On June 12, 1986, five days before the Purchase Agreement was signed and about a month before the closing, Evans and Lassiter filed a pro se complaint against CAT TECH in the Superior Court for Solano County, California. The suit contained counts against CAT TECH for wrongful termination, sexual harassment, intentional infliction of emotional distress, negligence, racial discrimination, and intentional interference with prospective economic advantage. The plaintiffs requested special damages, general damages "in excess of $100,000," punitive damages "in excess of $500,000," attorneys fees, and costs. The complaint, however, was not served. On October 6, 1986, after the closing, an amended complaint was served on CAT TECH and Union Carbide.

Union Carbide has claimed that it had no knowledge of the California lawsuit prior to the signing of the Purchase Agreement or the closing. TIME has argued, however, that CAT TECH received a copy of a "Notice of Case Closure," dated October 18, 1985, stating that the administrative case with respect to Evans was closed "on the basis of complainant elected court action."3

In October 1986, TIME sought indemnification upon learning of the California lawsuit. Union Carbide refused to pay indemnification. CAT TECH has claimed that it spent approximately $500,000 in resolving the suit.

After the sale, CAT TECH became a wholly-owned subsidiary of TIME. Union Carbide has maintained that TIME continued a separate corporate existence with separate officers and a bank account. TIME has replied that "[w]hile TIME held certain licenses, and had its own officers its operational functions ceased and it became a holding company for its wholly-owned subsidiary, CAT TECH." After the acquisition of CAT TECH, TIME reorganized previous TIME operations into CAT TECH's management system; however, TIME's corporate existence with corporate officers continued in order to maintain a license agreement with Shell-Canada. CAT TECH, not TIME, paid the money to resolve the California litigation. Nevertheless, TIME has contended that the financial result of the litigation would have been the same if CAT TECH had placed money in TIME's "inactive bank account" and then TIME had written the checks for the litigation costs.

TIME and CAT TECH filed suit against Union Carbide to recover indemnification expenses attributable to the California lawsuit. In 1989, TIME and CAT TECH moved for summary judgment; Union Carbide opposed the motion and also moved for summary judgment. Union Carbide argued that TIME had not "incurred or suffered" damage because CAT TECH had written the checks, that TIME could not disregard the corporate entities in bringing suit, and that CAT TECH was not a beneficiary of the Purchase Agreement.

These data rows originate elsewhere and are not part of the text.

(** [d[k] = v] for a dict with arbitrary keys. *)
Fixpoint assoc_set {A} (k : value) (v : A) (d : list (value * A)) : list (value * A) :=
  match d with
  | [] => [(k, v)]
  | (k', v') :: d => if key_eqb k' k then (k', v) :: d else (k', v') :: assoc_set k v d
  end.

Fixpoint assoc_get {A} (k : value) (d : list (value * A)) : option A :=
  match d with
  | [] => None
  | (k', v) :: d => if key_eqb k' k then Some v else assoc_get k d
  end.

Fixpoint str_set {A} (k : string) (v : A) (d : list (string * A)) : list (string * A) :=
  match d with
  | [] => [(k, v)]
  | (k', v') :: d => if String.eqb k' k then (k', v) :: d else (k', v') :: str_set k v d
  end.

Definition internal_network_id : string := "greffon_internal_network".

Section info.
Context (format_other : value → string).

(** [str(v)] *)
Definition py_str (v : value) : string :=
  match v with
  | VStr s => s
  | VInt z => pretty z
  | VBool true => "True"
  | VBool false => "False"
  | VNull => "None"
  | v => format_other v
  end.

(** [v or {}] *)
Definition or_empty (v : value) : value := if truthy v then v else VDict [].

Definition label_items (l : list value) : list (value * value) :=
  foldl (λ d item,
    match item with
    | VStr s =>
        match partition "=" s with
        | (k, Some v) => dict_set k (VStr v) d
        | (k, None) => dict_set k (VStr "") d
        end
    | _ => d
    end) [] l.

Definition _service_streaming (service : list (value * value)) : bool :=
  let read labels := mem (lower (strip (py_str
    (default (VStr "") (dict_get PROXY_STREAMING_LABEL labels))))) _STREAMING_TRUTHY in
  match or_empty (default (VDict []) (dict_get "labels" service)) with
  | VList l => read (label_items l)
  | VDict d => read d
  | _ => false
  end.

(** [for x in v] over a parsed block: a dict gives its keys, a string its
    characters, and a scalar is not iterable. *)
Definition py_iter (v : value) : result shape_error (list value) :=
  match v with
  | VDict d => mret d.*1
  | VList l => mret l
  | VStr s => mret ((λ c, VStr (String c "")) <$> list_ascii_of_string s)
  | _ => Raise (PyError "TypeError")
  end.

Definition declare_volume (id : string) (vs : list (value * volume_info)) (name : value) :
    result shape_error (list (value * volume_info)) :=
  if hashable name then
    mret (assoc_set name {| v_name := name; v_value := id +:+ "_" +:+ py_str name;
                            v_containers := []; v_files := [] |} vs)
  else Raise (PyError "TypeError").

Definition declare_network (ns : list (value * network_info)) (name : value) :
    result shape_error (list (value * network_info)) :=
  if hashable name then mret (assoc_set name {| n_value := name; n_containers := [] |} ns)
  else Raise (PyError "TypeError").

(** [manager_port.get(k)]: the manager's own description of one port. *)
Definition manager_port (r : request) (name : string) : result shape_error (list (value * value)) :=
  match default (VDict []) (dict_get name (r_ports r)) with
  | VDict d => mret d
  | _ => Raise (PyError "AttributeError")
  end.

Definition or_else (a b : value) : value := if truthy a then a else b.

(** One port entry of a normalized service. *)
Definition add_port (r : request) (name : string) (service : list (value * value))
    (ports : list port_info) (port : value) : result shape_error (list port_info) :=
  match port with
  | VDict d =>
      match dict_get "target" d with
      | Some target =>
          let pname := name +:+ "_" +:+ py_str target in
          mp ← manager_port r pname;
          mret (ports ++ [{|
            port_container := py_str target;
            container_name := name;
            port_name := pname;
            url := get_or_null "url" mp;
            protocol := or_else (get_or_null "protocol" mp)
                          (or_else (get_or_null "protocol" d) (VStr "tcp"));
            exposure_tier := default (VStr "http") (dict_get "exposure_tier" mp);
            same_port := truthy (default (VBool false) (dict_get "same_port" mp));
            streaming := _service_streaming service;
            port_host := None |}])%list
      | None => Raise (PyError "KeyError")
      end
  | _ => Raise (PyError "TypeError")
  end.

(** One mount of a normalized service. *)
Definition add_mount (id name : string) (vs : list (value * volume_info)) (volume : value) :
    result shape_error (list (value * volume_info)) :=
  match volume with
  | VDict d =>
      match dict_get "source" d, dict_get "target" d with
      | Some source, Some target =>
          let m := {| m_path := target; m_mode := get_or_null "mode" d |} in
          if negb (hashable source) then Raise (PyError "TypeError") else
          mret match assoc_get source vs with
          | None =>
              assoc_set source {| v_name := source; v_value := id +:+ "_" +:+ py_str source;
                                  v_containers := [(name, m)]; v_files := [] |} vs
          | Some v =>
              assoc_set source {| v_name := v_name v; v_value := v_value v;
                                  v_containers := str_set name m (v_containers v);
                                  v_files := v_files v |} vs
          end
      | _, _ => Raise (PyError "KeyError")
      end
  | _ => Raise (PyError "TypeError")
  end.

Definition join_network (name : string) (ns : list (value * network_info)) (network : value) :
    result shape_error (list (value * network_info)) :=
  if eq_str network "default" then mret ns
  else match assoc_get network ns with
  | Some n => mret (assoc_set network
      {| n_value := n_value n; n_containers := (n_containers n ++ [name])%list |} ns)
  | None => Raise (PyError "KeyError")
  end.

(** [service.get(k, []) or []] *)
Definition entries (k : string) (service : list (value * value)) : result shape_error (list value) :=
  let v := default (VList []) (dict_get k service) in
  if truthy v then py_iter v else mret [].

Definition add_service (r : request) (info : greffon_info) (nv : value * value) :
    result shape_error greffon_info :=
  match nv with
  | (VStr name, VDict service) =>
      ps ← entries "ports" service;
      ports ← foldR (add_port r name service) (gi_ports info) ps;
      vs ← entries "volumes" service;
      volumes ← foldR (add_mount (gi_id info) name) (gi_volumes info) vs;
      ns ← entries "networks" service;
      networks ← foldR (join_network name) (gi_networks info) ns;
      mret {| gi_id := gi_id info; gi_ports := ports; gi_volumes := volumes;
              gi_networks := networks; gi_services := gi_services info |}
  | _ => Raise (PyError "AttributeError")
  end.

(** The volume the sidecar reads its configuration and key pair from. *)
Definition nginx_volume (greffon_root : string) (r : request) : volume_info := {|
  v_name := VStr "greffon_nginx";
  v_value := r_id r +:+ "_nginx_volume";
  v_containers := [("greffon_nginx", {| m_path := VStr "/etc/nginx/"; m_mode := VNull |})];
  v_files := [FPath (path_join (path_join greffon_root (r_id r)) "nginx.conf") "nginx.conf";
              FContent (r_certificate r) "pem.crt"; FContent (r_private_key r) "cert.key"]
|}.

Definition service_names (services : list (value * value)) : list string :=
  omap (λ kv, match kv.1 with VStr s => Some s | _ => None end) services.

(** The sidecar's own entry, unless the compose already has that key. *)
Definition with_nginx (names : list string) : list string :=
  if mem "greffon_nginx" names then names else (names ++ ["greffon_nginx"])%list.

Definition create_greffon_info (greffon_root : string) (compose : value) (r : request)
    (strict : bool) (extra_keys : option string) : result shape_error (value * greffon_info) :=
  compose' ← normalize_compose compose strict extra_keys;
  match compose' with
  | VDict c =>
      match get_or_null "services" c with
      | VDict services =>
          vnames ← py_iter (default (VList []) (dict_get "volumes" c));
          volumes ← foldR (declare_volume (r_id r))
            [(VStr "greffon_nginx", nginx_volume greffon_root r)] vnames;
          nnames ← py_iter (or_empty (get_or_null "networks" c));
          networks ← foldR declare_network
            [(VStr internal_network_id,
              {| n_value := VStr internal_network_id; n_containers := service_names services |})] nnames;
          info ← foldR (add_service r)
            {| gi_id := r_id r; gi_ports := []; gi_volumes := volumes; gi_networks := networks;
               gi_services := with_nginx (service_names services) |} services;
          mret (compose', info)
      | _ => Raise (PyError "KeyError")
      end
  | _ => Raise (PyError "TypeError")
  end.
(** an instance keeps its endpoints: after a successful allocation, a later start of the same
    instance with the same ports gets the same host ports, as long as its sidecar is intact and no
    other instance has come to publish or reserve one of them. *)
Theorem redeploy_keeps_ports k s hs s1 k' s2 containers :
  allocate k s = (Ok hs, s1) → NoDup (port_name <$> k_ports k) →
  k_instance k' = k_instance k → k_ports k' = k_ports k → k_listing k' = Some containers →
  sidecars s2 !! k_instance k = sidecars s1 !! k_instance k →
  (∀ j i p h, l4_indices (k_ports k) !! j = Some (i, p) → hs !! j = Some (i, h) →
    ¬ published (k_range_start k') (k_range_end k') (Some (k_instance k)) containers (proto_of p) h ∧
    ∀ e o, pget (proto_of p) h (pending s2) = Some (e, o) → o = k_instance k ∨ (e ≤ k_now k')%Z) →
  ∃ s3, allocate k' s2 = (Ok hs, s3).
Proof.
  intros H%allocate_run Hnd Hi Hp Hl Hside Hfree. cbn [allocate_post] in H.
  unfold allocate. rewrite Hp, Hi, Hl. destruct H as [(He & -> & _)|H].
  { rewrite bool_decide_eq_true_2 by done. by eexists. }
  destruct H as (sticky & occ & oth & p0 & _ & _ & _ & Hc & _ & _ & Hs1).
  case_bool_decide as He. { rewrite He in Hc. inversion Hc; [by eexists|]. by destruct l. }
  pose proof (chosen_length _ _ _ _ _ _ Hc) as Hlen.
  destruct (published_l4_ports_spec (k_range_start k') (k_range_end k') (Some (k_instance k)) containers)
    as (occ' & Hpub & Hspec).
  unfold gets, lift, mbind, M_bind, modify. rewrite Hside, Hs1, lookup_insert_eq.
  cbn [default from_option]. unfold id. rewrite load_save. rewrite Hpub.
  set (sticky' := foldl _ _ _).
  assert (sticky' = list_to_map (named (l4_indices (k_ports k)) hs)) as Hst.
  { unfold sticky'. rewrite foldl_insert, (right_id_L ∅ (∪)); [done|].
    rewrite named_fst by done. by apply l4_names_NoDup. }
  destruct (pending_and_prune occ' (k_instance k) (k_now k') (pending s2)) as [oth' p0'] eqn:Hpr.
  destruct (assign_sticky k' sticky' occ' oth' (l4_indices (k_ports k)) hs
    {| batch := ∅; new_sticky := ∅; hosts := [] |} (set_pending p0' s2)) as (acc & s3 & Hrun & Hh); [done| | | |].
  - intros j i p h Hj Hhj. destruct (Hfree j i p h Hj Hhj) as [Hn Hpend]. split_and!.
    + rewrite Hst. apply elem_of_list_to_map_1.
      { rewrite named_fst by done. by apply l4_names_NoDup. }
      apply list_elem_of_lookup. exists j. unfold named. rewrite lookup_zip_with, Hj. simpl. by rewrite Hhj.
    + by rewrite Hspec.
    + replace oth' with (pending_and_prune occ' (k_instance k) (k_now k') (pending s2)).1 by by rewrite Hpr.
      rewrite elem_of_others. intros (e & o & (Hg & ? & _)%pget_prune & Ho). destruct (Hpend e o Hg); [done|lia].
    + by rewrite ports_of_empty; apply not_elem_of_empty.
  - intros j i p Hj. destruct (chosen_lookup _ _ _ _ _ _ _ _ _ Hc Hj) as (h & ? & _). by exists h.
  - by eapply chosen_granted_NoDup.
  - rewrite Hrun, Hh. by eexists.
Qed.

(** ** Concrete runs *)
Definition l4_port (name proto : string) (same : bool) : port_info :=
  {| port_container := "51820"; container_name := "wg"; port_name := name; url := VNull;
     protocol := VStr proto; exposure_tier := VStr "l4"; same_port := same; streaming := false;
     port_host := None |}.

(** Another instance runs with udp 20000 published. *)
Definition busy : list container :=
  [{| c_project := Some "other";
      c_ports := [Some {| public_port := Some 20000%Z; spec_type := Some "udp" |}; None] |}].

Definition sample_call (id : string) (now : Z) (ports : list port_info) : call :=
  {| k_instance := id; k_range_start := 20000; k_range_end := 20003; k_bind := "0.0.0.0";
     k_now := now; k_ttl := 300000; k_listing := Some busy; k_ports := ports |}.

Definition two_ports : list port_info := [l4_port "wg_1" "udp" true; l4_port "wg_2" "tcp" false].

Definition after_first : l4_state :=
  (allocate (sample_call "a" 5 two_ports) {| pending := ∅; sidecars := ∅ |}).2.

Lemma allocate_exclusive_witness : ∃ h,
  [(0%nat, 20001%Z); (1%nat, 20000%Z)] !! 0%nat = Some (0%nat, h) ∧
  pget "udp" h (pending after_first) = Some (300005%Z, "a").
Proof.
  destruct (allocate_exclusive (sample_call "a" 5 two_ports) {| pending := ∅; sidecars := ∅ |}
    [(0%nat, 20001%Z); (1%nat, 20000%Z)] after_first busy 0%nat 0%nat (l4_port "wg_1" "udp" true))
    as (h & Hh & _ & _ & _ & Hp); [by vm_compute..|]. by exists h.
Defined.

Lemma allocate_same_port_witness :
  [(0%nat, 20001%Z); (1%nat, 20000%Z)] !! 0%nat = Some (0%nat, 20001%Z).
Proof.
  apply (allocate_same_port (sample_call "a" 9 two_ports) after_first _
    (allocate (sample_call "a" 9 two_ports) after_first).2
    {[ "wg_1" := 20001%Z; "wg_2" := 20000%Z ]} 0 0 (l4_port "wg_1" "udp" true));
    by vm_compute.
Defined.

Definition one_grant : system :=
  {| sys_l4 := after_first; sys_clock := 5;
     sys_grants := [{| g_owner := "a"; g_proto := "udp"; g_port := 20001; g_until := 300005 |}] |}.

Lemma allocations_disjoint_witness : ("udp", 20002%Z) ≠ ("udp", 20001%Z).
Proof.
  apply (allocations_disjoint 300000 one_grant (sample_call "b" 6 two_ports)
    [(0%nat, 20002%Z); (1%nat, 20001%Z)] (allocate (sample_call "b" 6 two_ports) after_first).2
    {| g_owner := "a"; g_proto := "udp"; g_port := 20001; g_until := 300005 |}
    0 0 (l4_port "wg_1" "udp" true) 20002); [|by vm_compute|left|by vm_compute|done|done|done].
  eapply reach_step; [apply (reach_init _ ∅ 0%Z)|].
  apply (step_allocate _ _ (sample_call "a" 5 two_ports) (Ok [(0%nat, 20001%Z); (1%nat, 20000%Z)]));
    [done|done|by vm_compute|].
  intros g ->%list_elem_of_singleton. right. eexists; split; [done|]. by left.
Defined.

Lemma redeploy_keeps_ports_witness : ∃ s3,
  allocate (sample_call "a" 7 two_ports) after_first = (Ok [(0%nat, 20001%Z); (1%nat, 20000%Z)], s3).
Proof.
  apply (redeploy_keeps_ports (sample_call "a" 5 two_ports) {| pending := ∅; sidecars := ∅ |}
    [(0%nat, 20001%Z); (1%nat, 20000%Z)] after_first (sample_call "a" 7 two_ports) after_first busy).
  - by vm_compute.
  - refine (bool_decide_eq_true_1 _ _); by vm_compute.
  - done.
  - done.
  - done.
  - done.
  - intros j i p h Hj Hh.
    destruct (published_l4_ports_spec 20000 20003 (Some "a") busy) as (m & Hm & Hs).
    cbn [k_range_start k_range_end k_instance sample_call]. rewrite <-Hs.
    vm_compute in Hm. injection Hm as <-.
    destruct j as [|[|j]]; [| |discriminate Hh];
      (vm_compute in Hj, Hh; injection Hj as <- <-; injection Hh as <-;
       split; [refine (bool_decide_eq_true_1 _ _); by vm_compute|];
       intros e o Hp; vm_compute in Hp; injection Hp as <- <-; by left).
Defined.

(** A port added before an existing one takes the existing one's host port: the pinned proxy
    endpoint is then refused although no other instance holds it. *)
Example new_port_steals_sticky :
  let ports := [l4_port "new_1" "udp" false; l4_port "wg_1" "udp" true] in
  let s := {| pending := ∅; sidecars := {[ "a" := Ports [("wg_1", JInt 20001)] ]} |} in
  (allocate (sample_call "a" 5 ports) s).1 = Raise (L4SamePortConflict "wg_1" 20001).
Proof. by vm_compute. Qed.

(** A sidecar port outside the configured range is reused unseen: the daemon listing is filtered
    to the range, so the running container that holds it is invisible. *)
Example stale_range_reused :
  let s := {| pending := ∅; sidecars := {[ "a" := Ports [("wg_1", JInt 20000)] ]} |} in
  let k := {| k_instance := "a"; k_range_start := 30000; k_range_end := 30003; k_bind := "0.0.0.0";
              k_now := 5; k_ttl := 300000; k_listing := Some busy;
              k_ports := [l4_port "wg_1" "udp" false] |} in
  (allocate k s).1 = Ok [(0%nat, 20000%Z)].
Proof. by vm_compute. Qed.
(* ===== verification/CertRenewal.v ===== *)
(** [app/workers/cert_renewal.py]: renewing the upstream certificate of every
    instance of a node.

    The world outside the process (the manager, the sidecars, docker, the
    clocks) is the argument [E : env]: each answer may depend on everything
    that happened before, which the state keeps as [log], newest first.  Every
    call that leaves the process appends an [event] with its answer, so the
    theorems read the order of effects off the log, for every environment. *)
From Stdlib Require Import Ascii String.
From S2P Require Import Prelude PyValue.
Import Text.
Local Open Scope string_scope.

(** ** Answers and effects *)
Record cert : Type := { serial_number : option string }.

(** An HTTP exchange: a transport failure, or a status, a body and what the body
    is as JSON: [Some None] for [null], [Some (Some c)] for the object of a
    certificate, [None] for what is no JSON or has no [get]. *)
Inductive http : Type :=
  | NoAnswer
  | Answer (status : Z) (text : string) (json : option (option cert)).

Definition served : Type := option string * option Z.

Inductive event : Type :=
  | EProbe (id : string) (answer : served)
  | EMint (id : string) (answer : http)
  | EInstall (id : string) (ok : bool)
  | EReload (id : string) (ok : bool)
  | ERestart (id : string) (ok : bool)
  | EReport (id : string) (serial : option string) (answer : http)
  | ESave (ledger : gmap string string)
  | ELock (id : string) (refusal : option string)
  | EUnlock (id : string)
  | ESleep (ms : Z).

The district court granted summary judgment for Union Carbide on April 17, 1990. The judge stated that the "basic issue raised ... is whether either plaintiff has standing to sue UCC, even assuming, arguendo, that UCC had breached the warranties...." The judge concluded that neither TIME nor CAT TECH could recover and granted summary judgment in favor of Union Carbide.